Hunter, fed via a feeding tube but otherwise doing well by this stage, only remained in hospital for his weekly dressing change.
Goulburn Valley Health’s Shepparton hospital had never treated a child with exomphalos, so Dr Nightingale said the RCH spoke to a “fantastic” nurse – Paula Holland – who responded “show us what to do and we’ll take it on”.
Soon Hunter was in the hands of his regional hospital, which oversaw the weekly changes for months.
Lisa said it allowed him to meet his grandparents, go outside to “feel the breeze on his face” for the first time and – a week after arriving at Shepparton – finally go home.
After 14 months of waiting, the surgery that changed Hunter’s life took just a few hours.
Hunter was determined to fight off the sedative, squealing every few seconds to wake himself up.
He’d been blissfully unaware of what was to come; playing peek-a-boo with a friendly anaesthetist, and only crying when an apologetic nurse checked his vitals, his small fingers grasping onto mum for comfort. At age 1, it was his parents who had to carry the burden of knowing what lay ahead as Hunter drifted off to sleep.
A nurse ran the team through a checklist as surgeons Dr Nightingale and Benjamin O’Sullivan scanned the exomphalos, circled with a purple marker.
Dr Nightingale said they usually waited until the child was older, but Hunter’s “bump” had shrunk so much, only a portion of his liver remained inside. Shortly after, the surgery began.
Dr Nightingale said the operation would be “relatively straightforward” but the main challenge was navigating a vital vein that runs from the liver to the heart.
The team carefully separated Hunter’s liver from his sac and put it back where it belonged, pulling the abdominal wall together to keep it that way. After a few hours, they made their final stitches on Hunter’s now flat stomach, using part of the exomphalos to form a belly button at the end of his scar.
He was wheeled into post-operative care where a nurse taped a certificate for “bravery and courage” to his cot and called his parents once the toddler had begun to stir.
Marty said he’d never realised how slow a clock goes, until he found himself watching one that day.
Back home in Cobram less than two weeks later, he looks down at his son with pride.
“He’s always been happy, even when he had the worst against him,” he says. “He’s definitely a miracle.”
Lisa said they were lucky to have such a resilient kid and that the hospital was a lifeline for rural towns.

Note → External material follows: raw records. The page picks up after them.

(** * kali_sse: task manager, process executor, event bus and MCP gateway

    A shallow embedding of the Python sources

      - [src/core/task_manager.py]      (module [TaskManager])
      - [src/core/executor.py]          (module [Executor])
      - [src/protocols/sse_handler.py]  (module [SSE])
      - [src/protocols/message_parser.py] (module [MessageParser])
      - [src/mcp_sse_endpoint.py]       (module [MCPSSE])
      - [src/protocols/mcp_server.py]   (module [MCPServer])

    Dictionaries keyed by strings are [gmap string _]; JSON objects, whose
    (unique) keys are only looked up, are association lists.  Python
    exceptions are values of [exn], threaded through [outcome].  Clock
    readings ([time.time()]) and fresh identifiers ([uuid.uuid4()]) are
    arguments of the functions that read them.  Floating-point timestamps
    are integers here; JSON numbers are integers, except for the timeout
    of the executor, which ranges over [Executor.number]. *)

From Stdlib Require Import ZArith QArith Qcanon Lia Bool List Ascii.
From stdpp Require Import base option numbers strings pretty list sorting gmap.

#[local] Set Warnings "-register-all".

Open Scope string_scope.
Open Scope list_scope.
Open Scope Z_scope.
(** * A recursive multigrid solver for the 1-D Poisson problem

    Shallow embedding of the multigrid notebook (functions [jacobi],
    [residual], [prolong], [restrict], [vcycle], [fmg_vcycle], [solve]).

    - A numpy 1-D array of float64 is a [list T], for a carrier [T] with
      the scalar operations the source uses (class [Num]).  Three carriers
      are provided: IEEE binary64 ([PrimFloat], the arithmetic the notebook
      runs on), the canonical rationals [Qc] (exact arithmetic that
      evaluates) and the real numbers [R] (exact arithmetic with an order,
      for bounds on errors).
    - numpy's shape rules are part of the model: an elementwise operation on
      arrays of different lengths broadcasts a length-1 operand and raises
      [ValueError] otherwise, indexing an empty array raises [IndexError].
      A function returns [Ok v] or [Raise e].
    - The recursive functions take a recursion budget; the public entry
      points pass the array length, which is shown to be always enough.

    Results that only follow the data flow (lengths, which entry is computed
    from which, the recursion) are proved for every carrier, binary64
    included.  Results that state an algebraic identity between values, a
    bound on an error, or the full list of the exceptions of a function
    that squares the spacing (see [sq]) are proved for exact arithmetic
    (class [ExactArith]); rounding and overflow are outside those
    statements, and each of them says so.  Where rounding or overflow
    decides a statement, the binary64 carrier is evaluated: the two end
    entries of a Field are kept by the Smoother in exact arithmetic and
    moved by it in binary64; a constant Field of entries [1e308] is not
    kept by Restriction and Prolongation. *)

From Stdlib Require Import List Arith PeanoNat ZArith Lia Bool.
From Stdlib Require Import Ring Ring_theory.
From Stdlib Require Import QArith Qcanon.
From Stdlib Require Import PrimFloat Uint63.
From Stdlib Require Import Reals Lra Psatz.
Import ListNotations.

Close Scope Qc_scope.
Close Scope Q_scope.
Open Scope nat_scope.

(** ** Exceptions and results *)

(** The Python exceptions the code can raise, and [OutOfFuel] for a
    recursion budget that was too small (never returned by the entry points,
    see [vcycle_outcome] and [fmg_vcycle_outcome]). *)
Inductive exn : Type :=
| ValueError
| IndexError
| ZeroDivisionError
| OutOfFuel.

Inductive result (A : Type) : Type :=
| Ok (a : A)
| Raise (e : exn).

Arguments Ok {A} a.
Arguments Raise {A} e.

Definition bind {A B : Type} (r : result A) (k : A -> result B) : result B :=
  match r with
  | Ok a => k a
  | Raise e => Raise e
  end.

Declare Scope result_scope.
Delimit Scope result_scope with result.
Notation "x <- c ;; k" := (bind c (fun x => k))
  (at level 61, c at next level, right associativity) : result_scope.
Open Scope result_scope.

Definition is_ok {A : Type} (r : result A) : bool :=
  match r with Ok _ => true | Raise _ => false end.

(** [for _ in range(n): s = body(s)] *)
Fixpoint for_range {S : Type} (n : nat) (body : S -> result S) (s : S)
  : result S :=
  match n with
  | O => Ok s
  | S n' => s' <- body s ;; for_range n' body s'
  end.

(** ** Scalars *)

(** The scalar operations of the source: [+], [-], [*], [/] on floats, the
    literals [0.5] and [0.25], and the conversion of a Python integer
    ([2], [1], [n]) to a float ([of_int]). *)
Class Num (T : Type) : Type := {
  zero : T;
  one : T;
  add : T -> T -> T;
  sub : T -> T -> T;
  mul : T -> T -> T;
  div : T -> T -> T;
  opp : T -> T;
  of_int : Z -> T;
  half : T;
  quarter : T
}.
Lemma isInterrupted_spec e : isInterrupted e = true <-> supersededRejection e.
Proof.
  unfold isInterrupted, supersededRejection. destruct (err_message e) as [m|].
  - rewrite andb_true_iff, includes_spec. split.
    + intros [_ H]. exists m. auto.
    + intros (m' & [= <-] & H). split; [| exact H].
      destruct H as (pre & post & ->). by destruct pre.
  - split; [discriminate | intros (m & H & _); discriminate].
Qed.

(** C2.  A playback rejection whose message contains the superseded-load
    phrase is benign: the callback returns normally, logs a warning, and the
    observable state, hence the surfaced error and the connection state,
    is what it was.  Any other rejection surfaces a [playback]-sourced
    error, carrying the rejection's message, and forces the connection
    state to Disconnected. *)
Theorem playback_rejection (e : JsError) (w : World) :
  let w' := exec (onPlayRejected e) w in
  result (onPlayRejected e) w = Ok tt /\
  (supersededRejection e ->
     observe w' = observe w /\
     last (logs w') = Some {| log_message := "Play interrupted, will retry automatically";
                              log_type := Warn |}) /\
  (~ supersededRejection e ->
     error (streamState w')
       = Some {| source := SrcPlayback; message := message_or_string e |} /\
     connectionState (streamState w') = DISCONNECTED).
Proof.
  intros w'. split; [apply safe_unit_result, onPlayRejected_safe |].
  subst w'. unfold onPlayRejected. rewrite <- isInterrupted_spec.
  destruct (isInterrupted e).
  - split; [intros _ | intros H; by destruct H].
    split; [unfold observe; f_equal; frame | apply last_snoc].
  - split; [discriminate | intros _].
    rewrite updateStreamState_effect. split; reflexivity.
Qed.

“It doesn’t matter what gets thrown at him, he seems to knock it out of the way,” she said. “Without the Royal Children’s Hospital, I don’t really know where we’d be.”
After so much uncertainty, the family have their eyes on the future, on days filled with laughter and loved ones. The kind of days – so ordinary they would never make the pages of a newspaper – that families living out of suitcases in hospital dream about.